After extraction the adsorbent bed should be washed with an appropriate solvent, one tube volume of washing solvent is usually sufficient. The extracted material is then displaced with another more strongly adsorbed solvent. Suitable displacing solvents are often recommended by the manufacturers of the extraction tubes. A volume of between 200 ml and 2 ml is usually sufficient to elute all the adsorbed solutes
Trace analysis can have problems unique to the isolation and measurement of very small quantities of material. One problem is the retention of solutes on the surfaces of the different parts of the solid phase extraction apparatus. Some substances of biological importance can also decompose, denature or thermally rearrange on such surfaces. To avoid such changes the extraction apparatus can be constructed from Teflon. A diagram an inert system, produced by Alltech, is shown in figure 19. This type of apparatus is used extensively in the biotechnology and essential oil industries where many compounds undergo molecular rearrangement and chemical change when in contact with active surfaces. An example of the use of solid phase extraction to determine trace amounts (5 ppb) of some chlorinated pesticides in drinking water is shown in figure 20. The solid phase extraction tube was the Novo-Clean C18, 47 mm tube with a membrane manifold supplied by Alltech Inc.

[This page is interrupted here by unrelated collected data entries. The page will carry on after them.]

(** * LipidDyn core: order parameters and 2D density maps

    A shallow embedding of [src/LipidDyn/core.py]: the [OrderParameter]
    class, [parse_op_input], the [Density] class and
    [dmap_multiprocessing], followed by the properties established
    about them.

    Numbers.  The Python code computes on IEEE floats (numpy arrays).
    The embedding idealises them as exact numbers: canonical rationals
    [Qc] for the density grid, where every operation is a field
    operation or a comparison and results can be evaluated, and real
    numbers [R] for the order-parameter engine, which needs [sqrt] and
    [acos].  Rounding error is therefore outside the model; control
    flow, indexing, shapes and raised exceptions are modelled as
    written. *)

From Stdlib Require Import String Ascii.
From Stdlib Require Import ZArith QArith Qcanon Qround Qabs Lia Bool.
From Stdlib Require Lqa.
From Stdlib Require Import Reals Lra.
From Stdlib Require Import List Permutation.
Import ListNotations.

(** ** Python runtime notions shared by the whole file *)

Module Py.

(** The Python objects that reach the order-parameter definitions. *)
Inductive value : Type :=
| VNone
| VStr (s : string)
| VInt (z : Z)
| VFloat (r : R)
| VArray (xs : list R)
| VArray2 (rows : list (list R)).

(** Exceptions.  The [UserWarning]s and the [RuntimeError] are the ones
    [core.py] raises itself, with what their messages are formatted
    from; the other constructors are raised by the interpreter or by
    numpy. *)
Inductive exn : Type :=
| IndexError
| ValueError
| ZeroDivisionError
| TypeError
| UnboundLocalError
| AxisError
| RuntimeError (field : value)
| UserWarning_not_a_string (field : value)
| UserWarning_arg_count (len : nat) (args : list value)
| UserWarning_bond (at1 at2 : string) (resnr : Z) (d : R).

(** A computation that either raises ([inl]) or returns ([inr]). *)
Definition exc (A : Type) : Type := (exn + A)%type.

Definition ret {A} (a : A) : exc A := inr a.
Definition raise {A} (e : exn) : exc A := inl e.
Definition bind {A B} (m : exc A) (k : A -> exc B) : exc B :=
  match m with
  | inl e => inl e
  | inr a => k a
  end.

(** [for x in xs: acc = body(acc, x)], stopping at the first raise. *)
Fixpoint for_each {A S} (body : S -> A -> exc S) (xs : list A) (acc : S)
  : exc S :=
  match xs with
  | [] => inr acc
  | x :: rest => bind (body acc x) (for_each body rest)
  end.

(** [seq[i]] on a sequence of length [len]: a negative index counts from
    the end, anything outside [-len, len) raises [IndexError]. *)
Definition index (len : nat) (i : Z) : exc nat :=
  if (0 <=? i)%Z then
    if (i <? Z.of_nat len)%Z then inr (Z.to_nat i) else inl IndexError
  else
    if (- Z.of_nat len <=? i)%Z then inr (Z.to_nat (Z.of_nat len + i))
    else inl IndexError.

(** [xs[i]] *)
Definition getitem {A} (xs : list A) (i : Z) : exc A :=
  match index (length xs) i with
  | inl e => inl e
  | inr k => match nth_error xs k with
             | Some x => inr x
             | None => inl IndexError
             end
  end.

(** [range(n)] *)
Definition range0 (n : Z) : list Z := map Z.of_nat (seq 0 (Z.to_nat n)).

(** [range(start, stop, step)]; a zero step raises [ValueError]. *)
Definition range (start stop step : Z) : exc (list Z) :=
  if (step =? 0)%Z then inl ValueError
  else
    let count :=
      if (0 <? step)%Z
      then Z.to_nat ((stop - start + step - 1) / step)
      else Z.to_nat ((start - stop - step - 1) / (- step)) in
    inr (map (fun k => (start + Z.of_nat k * step)%Z) (seq 0 count)).

(** [seq[lo:hi]] for [0 <= lo]: the bounds are clipped to the length. *)
Definition slice {A} (xs : list A) (lo hi : Z) : list A :=
  firstn (Z.to_nat (hi - lo)) (skipn (Z.to_nat lo) xs).

(** [xs[i] = v] for an index already known to be in range. *)
Fixpoint set_nth {A} (i : nat) (v : A) (xs : list A) : list A :=
  match xs, i with
  | [], _ => []
  | _ :: rest, O => v :: rest
  | x :: rest, S k => x :: set_nth k v rest
  end.

End Py.

Notation "x <- m ;; k" := (Py.bind m (fun x => k))
  (at level 61, m at next level, right associativity).

(** ** Exact arithmetic standing for the floats of the density grid *)

Module Num.

Local Open Scope Qc_scope.

Definition leb (a b : Qc) : bool := Qle_bool a b.
Definition ltb (a b : Qc) : bool := negb (Qle_bool b a).
(** C7: an exception that comes out of a call is the result of the run, as it
    is, and that call is the last one made; a run that ends with an
    exception got it from its last call; a run that returns saw no
    exception; and no entry point is called twice. *)
Theorem exceptions_propagate (smarts : string) (w : World) :
  (forall ev e,
      ev ∈ trace (snd (run_with rdkit smarts w)) ->
      raised ev = Some e ->
      fst (run_with rdkit smarts w) = inl e /\
      last (trace (snd (run_with rdkit smarts w))) = Some ev) /\
  (forall e,
      fst (run_with rdkit smarts w) = inl e ->
      exists c, last (trace (snd (run_with rdkit smarts w))) = Some (failed c e)) /\
  (fst (run_with rdkit smarts w) = inr tt ->
   failures (trace (snd (run_with rdkit smarts w))) = []) /\
  NoDup (call_name <$> (call <$> trace (snd (run_with rdkit smarts w)))).
Proof.
  destruct (run_with_Ran smarts w); cbn; split_and!;
    try (intros ev e' Hin Hraised;
         repeat (apply elem_of_cons in Hin as [-> | Hin]; [cbn in Hraised; try discriminate |]);
         try (by apply elem_of_nil in Hin);
         inversion Hraised; subst; by split);
    try (intros e' Heq; inversion Heq; subst; eexists; reflexivity);
    try (intros Heq; (discriminate || reflexivity));
    apply (bool_decide_unpack _); reflexivity.
Qed.

(** ** Where the file goes *)

Lemma list_ascii_of_append (a b : string) :
  list_ascii_of_string (a +:+ b) = list_ascii_of_string a ++ list_ascii_of_string b.
Proof. induction a as [| c a IH]; simpl; [reflexivity | by f_equal]. Qed.

Lemma append_inv_tail (a b t : string) : a +:+ t = b +:+ t -> a = b.
Proof.
  intros H. apply (f_equal list_ascii_of_string) in H.
  rewrite !list_ascii_of_append in H. apply app_inv_tail in H.
  apply (f_equal string_of_list_ascii) in H.
  by rewrite !string_of_list_ascii_of_string in H.
Qed.

Lemma resolve_relative (dir : string) :
  resolve dir (Path "reaction.png") =
  if ends_with_sep dir then dir +:+ "reaction.png" else dir +:+ "/reaction.png".
Proof. unfold resolve. cbn. by destruct (ends_with_sep dir). Qed.

Lemma resolve_follows_directory (dir dir' : string) :
  ends_with_sep dir = false -> ends_with_sep dir' = false ->
  resolve dir (Path "reaction.png") = resolve dir' (Path "reaction.png") ->
  dir = dir'.
Proof.
  intros Hd Hd'. rewrite !resolve_relative, Hd, Hd'. apply append_inv_tail.
Qed.

(** C9: the path given to [write_bytes] is not absolute; a run that succeeds
    leaves the image in the working directory of its world, at the
    directory's name followed by [/reaction.png], and changes no file
    elsewhere; a run in another working directory leaves it in another
    place. *)
Theorem image_lands_in_working_directory (w : World) (s : State) :
  run rdkit w = (inr tt, s) ->
  is_absolute (Path "reaction.png") = false /\
  resolve (cwd w) (Path "reaction.png") =
    (if ends_with_sep (cwd w) then cwd w +:+ "reaction.png"
     else cwd w +:+ "/reaction.png") /\
  (exists png,
      written (trace s) = [(Path "reaction.png", png)] /\
      files (world s) !! resolve (cwd w) (Path "reaction.png") = Some png) /\
  (forall k, k <> resolve (cwd w) (Path "reaction.png") ->
             files (world s) !! k = files w !! k) /\
  (forall w', ends_with_sep (cwd w) = false -> ends_with_sep (cwd w') = false ->
              cwd w' <> cwd w ->
              resolve (cwd w') (Path "reaction.png") <>
              resolve (cwd w) (Path "reaction.png")).
Proof.
  intros Hrun. apply run_inv in Hrun.
  inversion Hrun as [ | | | | | rxn d0 d1 png n w' Hp Hc Hd Ht Hw]; subst.
  apply os_write_returned in Hw as [-> _]. cbn.
  split_and!.
  - reflexivity.
  - apply resolve_relative.
  - exists png. split; [reflexivity | apply lookup_insert_eq].
  - intros k Hk. by rewrite lookup_insert_ne.
  - intros w2 Hs Hs2 Hne Heq. apply Hne.
    by apply resolve_follows_directory.
Qed.

End Properties.

(** * The theorems at work on concrete runs *)

(** A descriptor with an unclosed bracket, and an old image in place. *)
Lemma malformed_descriptor_writes_nothing_witness :
  fst (run_with Standin.toolkit "[*]-[S" Standin.revisited) = inl Standin.parse_error /\
  trace (snd (run_with Standin.toolkit "[*]-[S" Standin.revisited)) =
    [failed (CallReactionFromSmarts "[*]-[S") Standin.parse_error] /\
  written (trace (snd (run_with Standin.toolkit "[*]-[S" Standin.revisited))) = [] /\
  world (snd (run_with Standin.toolkit "[*]-[S" Standin.revisited)) = Standin.revisited.
Proof.
  apply (malformed_descriptor_writes_nothing Standin.toolkit "[*]-[S"
           Standin.parse_error Standin.revisited).
  reflexivity.
Defined.

(** A run that succeeds over an old image. *)
Lemma successful_run_writes_png_witness :
  exists d png,
    rendered (trace Standin.finished) = [d] /\
    rdkit_GetDrawingText Standin.toolkit d = inr png /\
    written (trace Standin.finished) = [(Path "reaction.png", png)] /\
    failures (trace Standin.finished) = [] /\
    files (world Standin.finished) =
      <[resolve (cwd Standin.revisited) (Path "reaction.png") := png]>
        (files Standin.revisited) /\
    files (world Standin.finished) !! resolve (cwd Standin.revisited) (Path "reaction.png")
      = Some png /\
    png <> [] /\
    starts_with png_signature png = true.
Proof.
  apply (successful_run_writes_png Standin.toolkit Standin.revisited Standin.finished).
  - intros d data H. inversion H. reflexivity.
  - vm_compute. reflexivity.
Defined.

(** Running twice over an old image. *)
Lemma rerun_idempotent_witness :
  exists png,
    files (world Standin.finished) =
      <[resolve (cwd Standin.revisited) (Path "reaction.png") := png]>
        (files Standin.revisited) /\
    (forall fs,
        (forall k, k <> resolve (cwd Standin.revisited) (Path "reaction.png") ->
                   fs !! k = files Standin.revisited !! k) ->
        exists s', run Standin.toolkit (set_files fs Standin.revisited) = (inr tt, s') /\
                   files (world s') = files (world Standin.finished)) /\
    (exists s', run Standin.toolkit (world Standin.finished) = (inr tt, s') /\
                world s' = world Standin.finished /\ trace s' = trace Standin.finished) /\
    (forall w2 s2,
        run Standin.toolkit w2 = (inr tt, s2) ->
        files (world s2) !! resolve (cwd w2) (Path "reaction.png") = Some png).
Proof.
  apply (rerun_idempotent Standin.toolkit Standin.revisited Standin.finished).
  vm_compute. reflexivity.
Defined.

(** The drawer of the stand-in toolkit when it is asked to draw. *)
Lemma options_set_before_drawing_witness :
  exists d,
    drawn (trace (snd (run_with Standin.toolkit thiol_maleimide_click_smarts Standin.home)))
      = [(d, thiol_maleimide_click_smarts)] /\
    dummiesAreAttachments (options d) = true /\
    padding (options d) = 0%float /\
    other_options (options d) = other_options (options (Standin.blank (-1) 150)) /\
    surface d = surface (Standin.blank (-1) 150).
Proof.
  apply (options_set_before_drawing Standin.toolkit thiol_maleimide_click_smarts
           Standin.home thiol_maleimide_click_smarts (Standin.blank (-1) 150)).
  - reflexivity.
  - reflexivity.
Defined.


(** A run in [/home/user]. *)
Lemma image_lands_in_working_directory_witness :
  is_absolute (Path "reaction.png") = false /\
  resolve (cwd Standin.revisited) (Path "reaction.png") =
    (if ends_with_sep (cwd Standin.revisited) then cwd Standin.revisited +:+ "reaction.png"
     else cwd Standin.revisited +:+ "/reaction.png") /\
  (exists png,
      written (trace Standin.finished) = [(Path "reaction.png", png)] /\
      files (world Standin.finished) !! resolve (cwd Standin.revisited) (Path "reaction.png")
        = Some png) /\
  (forall k, k <> resolve (cwd Standin.revisited) (Path "reaction.png") ->
             files (world Standin.finished) !! k = files Standin.revisited !! k) /\
  (forall w', ends_with_sep (cwd Standin.revisited) = false ->
              ends_with_sep (cwd w') = false ->
              cwd w' <> cwd Standin.revisited ->
              resolve (cwd w') (Path "reaction.png") <>
              resolve (cwd Standin.revisited) (Path "reaction.png")).
Proof.
  apply (image_lands_in_working_directory Standin.toolkit Standin.revisited Standin.finished).
  vm_compute. reflexivity.
Defined.


(** When the write itself breaks off, the file is left with the bytes that
    got through. *)
Lemma short_write_leaves_partial_file :
  fst (run Standin.toolkit Standin.cramped) = inl Standin.disk_full /\
  files (world (snd (run Standin.toolkit Standin.cramped))) !! "/tmp/reaction.png"%string
    = Some [x89; x50; x4e].
Proof. vm_compute. split; reflexivity. Qed.

(** * More on the runs of the script *)

Section Runs.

Figure 19 An All–Teflon Solid Phase Extraction Apparatus
The materials were removed from the water sample by the strong dispersive forces between the solutes and the C18 reversed phase in the manner already discussed. The extraction tube was preconditioned with 10 ml of methanol, 10 ml of methyl-tributylether (MTBE), 15 ml of methanol and finally 125 ml of deionized water. The water sample was pumped through the extraction tube at a rate of 100 ml/min. The solutes removed were displaced from the extraction tube with 10 ml of methanol followed by 10 ml of (MTBE) and dried over anhydrous sodium sulfate. It is seen that all the chlorinated pesticides were extracted and concentrations down to 1 ppb could be easily identified.